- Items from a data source
+---+
(* ===== verification/PyFloat.v ===== *)
(** * Python floats, as the code uses them

    [Polygraph.update] computes means with [sum(vals) / len(vals)] (int/int
    true division), squared deviations [(v - avg) ** 2] (int minus float,
    squared), a square root [** 0.5], products with the literal thresholds
    [1.2] and [1.3], the ratio [exceed_count / total_count * 100], and the
    loop compares floats with ints ([data[k] > avg * thr],
    [now - start_time >= calibration_time], [time.time() - last_sent_time > 10])
    and converts with [round(score, 1)] and [int(score)].

    The class [PyFloat] collects the primitive operations; the Python-level
    operations (exact float/int comparisons, [int()], [round(x, 1)], the
    division helpers that raise [ZeroDivisionError]) are defined once on top
    of it.  Two instances:
    - [PyFloat_Qc]: exact canonical rationals [Qc]; [x ** 0.5] is the
      rational square root when the argument is the square of a rational
      (always the case in the theorems that use it) and otherwise rounds down
      at the argument's denominator.
    - [PyFloat_b64]: IEEE-754 binary64 with round-to-nearest-even, through the
      Standard Library's executable [SpecFloat]; int/int true division is
      correctly rounded for all integers, as CPython's [long_true_divide]
      is.  Conversions of integers of more than 1024 bits (where CPython
      raises [OverflowError]) give an infinity here.

    [round(x, 1)] rounds to the nearest tenth with ties to even
    ([round_half_even_nearest]). *)

From Stdlib Require Import ZArith QArith Qabs Qcanon Qround String Lia.
From Stdlib Require Import SpecFloat.
From S2P Require Import Prelude.

(** The value a float stands for. *)
Inductive fvalue : Type :=
| Finite (q : Q)
| PosInf
| NegInf
| NaN.

Class PyFloat (F : Type) := {
  fl_of_Z : Z -> F;              (** [float(n)] *)
  fl_truediv_Z : Z -> Z -> F;    (** [a / b] on two ints, [b <> 0] *)
  fl_add : F -> F -> F;
  fl_sub : F -> F -> F;
  fl_mul : F -> F -> F;
  fl_div : F -> F -> F;          (** [x / y], [y <> 0] *)
  fl_sqrt : F -> F;              (** [x ** 0.5], [x >= 0] *)
  fl_value : F -> fvalue
}.

(** Strict order on [Q] as a boolean. *)
Definition Qltb (a b : Q) : bool := negb (Qle_bool b a).

Section PyFloatOps.
Context {F : Type} {PF : PyFloat F}.

(** [int > float], i.e. the float is below the int; exact, as CPython
    compares an int with a float without rounding the int. *)
Definition float_lt_int (x : F) (z : Z) : bool :=
  match fl_value x with
  | Finite q => Qltb q (inject_Z z)
  | NegInf => true
  | _ => false
  end.

(** [float > int] *)
Definition float_gt_int (x : F) (z : Z) : bool :=
  match fl_value x with
  | Finite q => Qltb (inject_Z z) q
  | PosInf => true
  | _ => false
  end.

(** [float >= int] *)
Definition float_ge_int (x : F) (z : Z) : bool :=
  match fl_value x with
  | Finite q => Qle_bool (inject_Z z) q
  | PosInf => true
  | _ => false
  end.

(** [int(x)]: truncation toward zero. *)
Definition py_int_of_float (x : F) : result Z :=
  match fl_value x with
  | Finite q => Ok (Z.quot (Qnum q) (Zpos (Qden q)))
  | NaN => Raise ValueError
  | _ => Raise OverflowError
  end.

(** Round to the nearest integer, ties to even. *)
Definition round_half_even (q : Q) : Z :=
  let n := Qnum q in
  let d := Zpos (Qden q) in
  let fl := Z.div n d in
  match Z.compare (2 * Z.modulo n d) d with
  | Lt => fl
  | Gt => fl + 1
  | Eq => if Z.even fl then fl else fl + 1
  end.

(** [round(x, 1)]: CPython rounds the exact value of [x] to one decimal
    (ties to even) and returns the float nearest that decimal, [k / 10];
    infinities and NaN are returned unchanged. *)
Definition py_round1 (x : F) : F :=
  match fl_value x with
  | Finite q => fl_truediv_Z (round_half_even (q * 10)) 10
  | _ => x
  end.

(** [a / b] on ints. *)
Definition py_truediv (a b : Z) : result F :=
  if Z.eqb b 0 then Raise ZeroDivisionError else Ok (fl_truediv_Z a b).

(** [x / n], a float divided by an int. *)
Definition py_fdiv_int (x : F) (n : Z) : result F :=
  if Z.eqb n 0 then Raise ZeroDivisionError else Ok (fl_div x (fl_of_Z n)).

End PyFloatOps.

(** ** Exact rationals *)

Definition qc_sqrt (x : Qc) : Qc :=
  Q2Qc (Z.sqrt (Qnum x * Zpos (Qden x)) # Qden x).

#[export] Instance PyFloat_Qc : PyFloat Qc := {
  fl_of_Z z := Q2Qc (inject_Z z);
  fl_truediv_Z a b := Q2Qc (inject_Z a / inject_Z b);
  fl_add := Qcplus;
  fl_sub := Qcminus;
  fl_mul := Qcmult;
  fl_div := Qcdiv;
  fl_sqrt := qc_sqrt;
  fl_value x := Finite (this x)
}.

(** ** IEEE-754 binary64 *)

Definition b64 : Type := spec_float.

Definition b64_prec : Z := 53.
Definition b64_emax : Z := 1024.

Definition b64_of_Z (z : Z) : b64 := binary_normalize b64_prec b64_emax z 0 false.

(** Correctly rounded [a / b] for ints, with the sign of a zero quotient as
    CPython gives it ([0 / -3 == -0.0]). *)
Definition b64_truediv_Z (a b : Z) : b64 :=
  match a, b with
  | _, Z0 => S754_nan
  | Z0, _ => S754_zero (Z.ltb b 0)
  | _, _ =>
      let '(m, e, l) := SFdiv_core_binary b64_prec b64_emax (Z.abs a) 0 (Z.abs b) 0 in
      binary_round_aux b64_prec b64_emax (xorb (Z.ltb a 0) (Z.ltb b 0)) m e l
  end.

Definition b64_value (x : b64) : fvalue :=
  match x with
  | S754_zero _ => Finite 0
  | S754_infinity false => PosInf
  | S754_infinity true => NegInf
  | S754_nan => NaN
  | S754_finite s m e =>
      let q := if Z.leb 0 e then inject_Z (Zpos m * 2 ^ e)
               else Zpos m # Pos.pow 2 (Z.to_pos (- e)) in
      Finite (if s then Qopp q else q)
  end.

#[export] Instance PyFloat_b64 : PyFloat b64 := {
  fl_of_Z := b64_of_Z;
  fl_truediv_Z := b64_truediv_Z;
  fl_add := SFadd b64_prec b64_emax;
  fl_sub := SFsub b64_prec b64_emax;
  fl_mul := SFmul b64_prec b64_emax;
  fl_div := SFdiv b64_prec b64_emax;
  fl_sqrt := SFsqrt b64_prec b64_emax;
  fl_value := b64_value
}.

(** ** [round]: the nearest integer, ties to even *)

Lemma round_dist (n : Z) (d : positive) (z : Z) :
  Qabs ((n # d) - inject_Z z) == (Z.abs (n - z * Zpos d) # d).
Proof. unfold Qminus, Qplus, Qopp, inject_Z, Qabs, Qeq. cbn. lia. Qed.

(** [round_half_even], the integer rounding inside [round(x, 1)]
    (line 116), returns an integer at distance at most [1/2] of its
    argument, hence a nearest integer, and at a tie (distance exactly
    [1/2]) the even one, as CPython's [round] does. *)
Lemma round_half_even_nearest (q : Q) :
  let z := round_half_even q in
  (Qabs (q - inject_Z z) <= 1 # 2)%Q /\ (Qabs (q - inject_Z z) == 1 # 2 -> Z.even z = true)%Q.
Proof.
  destruct q as [n d]. cbv zeta. rewrite round_dist. unfold Qle, Qeq. cbn [Qnum Qden].
  unfold round_half_even. cbn [Qnum Qden].
  pose proof (Z.div_mod n (Zpos d) ltac:(lia)) as Hdm.
  pose proof (Z.mod_pos_bound n (Zpos d) ltac:(lia)) as Hb.
  set (fl := (n / Zpos d)%Z) in *. set (r := (n mod Zpos d)%Z) in *.
  destruct (Z.compare_spec (2 * r) (Zpos d)) as [E|E|E].
  - destruct (Z.even fl) eqn:Ev.
    + split; [nia|intros _; exact Ev].
    + rewrite Z.even_add, Ev. split; [nia|intros _; reflexivity].
  - split; [nia|intros H; nia].
  - split; [nia|intros H; nia].
Qed.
+---+
- What is required
Which of the lines above include the word "Qden"? List those lines.

- Your response
  | Finite q => Ok (Z.quot (Qnum q) (Zpos (Qden q)))
  let d := Zpos (Qden q) in
  Q2Qc (Z.sqrt (Qnum x * Zpos (Qden x)) # Qden x).
  destruct q as [n d]. cbv zeta. rewrite round_dist. unfold Qle, Qeq. cbn [Qnum Qden].
  unfold round_half_even. cbn [Qnum Qden].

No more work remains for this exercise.